In 1879, when Thomas Edison displayed an incandescent lamp for the first time in Menlo Park in New Jersey, he perhaps intended for it to make impressions on societies, but maybe not as profound as becoming the bedrock of modern progress.

Nevertheless, researchers in the natural sciences and economy as well as anthropologists have engaged with and highlighted the mutual relationship between electricity and societies; they have mostly played up the value of energy security and how societies often leverage electricity from diverse sources – solar, fossil fuel, wind, hydro – to transform their fortunes.

Nigeria, a country of about 180 million people, has most of these electricity sources endowed to it but data show that it has failed to leverage them for its progress.

In a recent report of the World Bank, the country on the back of its unreliable electricity supply, loses N10.1 trillion or about two per cent of its Gross Domestic Product (GDP) yearly.

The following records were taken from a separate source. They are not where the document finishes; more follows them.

(** The checksum notices every inverted bit. *)
Lemma checksum_flip (bs : bytes) (i j : nat) :
  i < length bs -> j < 8 -> checksum (flip_bit bs i j) <> checksum bs.
Proof.
  revert i. induction bs as [| b bs IH]; intros i Hi Hj; [cbn in Hi; lia |].
  destruct i as [| i]; cbn [flip_bit checksum fold_right].
  - fold (checksum bs).
    pose proof (flip_byte_neq b j Hj) as Hne.
    assert (Hn : Byte.to_N (flip_byte b j) <> Byte.to_N b)
      by (intros H; now apply Hne, to_N_inj).
    pose proof (to_N_lt b). pose proof (to_N_lt (flip_byte b j)).
    pose proof (checksum_lt bs).
    zify; Z.to_euclidean_division_equations; lia.
  - fold (checksum bs). fold (checksum (flip_bit bs i j)).
    specialize (IH i ltac:(cbn in Hi; lia) Hj).
    pose proof (checksum_lt bs). pose proof (checksum_lt (flip_bit bs i j)).
    pose proof (to_N_lt b).
    zify; Z.to_euclidean_division_equations; lia.
Qed.

Lemma flip_bit_neq (bs : bytes) (i j : nat) :
  i < length bs -> j < 8 -> flip_bit bs i j <> bs.
Proof.
  intros Hi Hj Heq. apply (checksum_flip bs i j Hi Hj). now rewrite Heq.
Qed.

Lemma flip_bit_app_l (l1 l2 : bytes) (i j : nat) :
  i < length l1 -> flip_bit (l1 ++ l2) i j = flip_bit l1 i j ++ l2.
Proof.
  revert i. induction l1 as [| b l1 IH]; intros i Hi; [cbn in Hi; lia |].
  destruct i as [| i]; cbn [app flip_bit]; [reflexivity |].
  rewrite IH by (cbn in Hi; lia). reflexivity.
Qed.

Lemma tag_flip (key v ct : bytes) (i j : nat) :
  i < length ct -> j < 8 -> tag key v (flip_bit ct i j) <> tag key v ct.
Proof.
  intros Hi Hj H. unfold tag in H. injection H as H.
  apply (checksum_flip ct i j Hi Hj).
  apply (f_equal Byte.to_N) in H. rewrite !to_N_byte_of_N in H.
  rewrite !N.mod_small in H by apply checksum_lt. exact H.
Qed.

Lemma open_single_bit (key v ct p : bytes) (i j : nat) :
  gcm_open (W := crypto) key v ct = Some p ->
  i < length ct -> j < 8 ->
  gcm_open (W := crypto) key v (flip_bit ct i j) = None.
Proof.
  unfold gcm_open. rewrite flip_bit_length.
  destruct (length ct <? TAG_LENGTH) eqn:Hlen; [discriminate |].
  apply Nat.ltb_ge in Hlen.
  set (n := length ct - TAG_LENGTH).
  intros Hopen Hi Hj.
  change (ad key v (firstn n ct) (skipn n ct) = Some p) in Hopen.
  change (ad key v (firstn n (flip_bit ct i j)) (skipn n (flip_bit ct i j))
          = None).
  unfold ad in *.
  destruct (bytes_eqb (skipn n ct) _) eqn:Htag in Hopen; [| discriminate].
  apply bytes_eqb_eq in Htag.
  assert (HC : length (firstn n ct) = n)
    by (rewrite length_firstn; unfold n; lia).
  assert (HT : length (skipn n ct) = TAG_LENGTH)
    by (rewrite length_skipn; unfold n; lia).
  pose proof (firstn_skipn n ct) as Hsplit.
  set (C := firstn n ct) in *. set (T := skipn n ct) in *.
  assert (Hcut : forall C' T' : bytes, length C' = n ->
            firstn n (C' ++ T') = C' /\ skipn n (C' ++ T') = T').
  { intros C' T' <-. split.
    - rewrite firstn_app, Nat.sub_diag, firstn_all. cbn [firstn].
      apply app_nil_r.
    - rewrite skipn_app, Nat.sub_diag, skipn_all. reflexivity. }
  rewrite <- Hsplit.
  destruct (Nat.lt_ge_cases i n) as [Hin | Hin].
  - rewrite flip_bit_app_l by lia.
    destruct (Hcut (flip_bit C i j) T) as [-> ->];
      [now rewrite flip_bit_length |].
    destruct (bytes_eqb _ _) eqn:Hb; [| reflexivity].
    apply bytes_eqb_eq in Hb. exfalso.
    apply (tag_flip key v C i j); [lia | exact Hj | congruence].
  - replace i with (length C + (i - n)) by lia.
    rewrite flip_bit_app_r.
    destruct (Hcut C (flip_bit T (i - n) j)) as [-> ->]; [exact HC |].
    destruct (bytes_eqb _ _) eqn:Hb; [| reflexivity].
    apply bytes_eqb_eq in Hb. exfalso.
    apply (flip_bit_neq T (i - n) j); [lia | exact Hj | congruence].
Qed.

End SampleFacts.

(** ** The statements at work on the sample platform *)

Lemma decrypt_encrypt_roundtrip_witness :
  length (key_raw Sample.key32) = 32 /\
  exists envelope,
    outcome (HelixEncryption.encrypt (W := Sample.crypto)
               Sample.hello Sample.key32 Sample.counter) = Ok envelope /\
    outcome (HelixEncryption.decrypt (W := Sample.crypto)
               (data envelope) Sample.key32 Sample.counter) = Ok Sample.hello.
Proof.
  split; [reflexivity |].
  apply (@decrypt_encrypt_roundtrip Sample.crypto
           SampleFacts.ae_ciphertext_length SampleFacts.ae_tag_length
           SampleFacts.ad_ae).
  reflexivity.
Defined.

Lemma envelope_layout_witness :
  exists C T,
    gcm_ae (WebCrypto := Sample.crypto) (key_raw Sample.key32)
      (draw IV_LENGTH Sample.counter) Sample.hello = (C, T) /\
    outcome (HelixEncryption.encrypt (W := Sample.crypto)
               Sample.hello Sample.key32 Sample.counter)
      = Ok (mkEncryptedData (draw IV_LENGTH Sample.counter ++ C ++ T)
              (draw IV_LENGTH Sample.counter)) /\
    length (draw IV_LENGTH Sample.counter ++ C ++ T) = length Sample.hello + 28.
Proof.
  destruct (proj1 (@envelope_layout Sample.crypto
                     SampleFacts.ae_ciphertext_length SampleFacts.ae_tag_length
                     Sample.hello Sample.key32 Sample.counter))
    as (C & T & Hae & Hrun & _ & _ & _ & Hlen).
  exists C, T. split; [exact Hae |]. split; [| exact Hlen].
  now rewrite Hrun.
Defined.

Lemma decrypt_short_envelope_witness :
  length [x00; x01; x02] < 28 /\
  HelixEncryption.decrypt (W := Sample.crypto) [x00; x01; x02]
    Sample.key32 Sample.counter = (Err InvalidEnvelope, Sample.counter, []).
Proof.
  split; [cbn; lia |].
  apply (@decrypt_short_envelope Sample.crypto). cbn; lia.
Defined.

Similarly, out of the 190 countries the bank surveyed another report to determine their level of access to electricity, it ranked Nigeria 171 globally and 33 among 46 Sub-Saharan Africa countries.

The bank explained that 97 million people or 47 per cent of Nigeria’s population today do not get electricity from the national grid. These people it said rely mostly on battery-powered torchlights and fuel generators to electrify their homes and offices. The country, it added has the largest electricity access deficit in Sub-Saharan Africa and the second largest in the world, after India.

“For the bottom 40 per cent, access to grid electricity is lower at about 31 per cent nationwide.

“The average annual per capita electricity consumption of Nigeria is 147kWh, which is a fifth of the average low middle-income country consumption,” the World Bank said of Nigeria’s electricity situation.

It further stated that: “Of the households connected to grid electricity, most experience blackouts daily, as well as frequent voltage fluctuations. As a result, 40 per cent of households with access to electricity use generators and many rely on other non-grid sources such as solar home systems, solar lantern/ lighting systems, rechargeable batteries.

“Low income-households resort to candles and flashlights for lighting and firewood for cooking, which are inefficient and potentially harmful to their health and the environment.”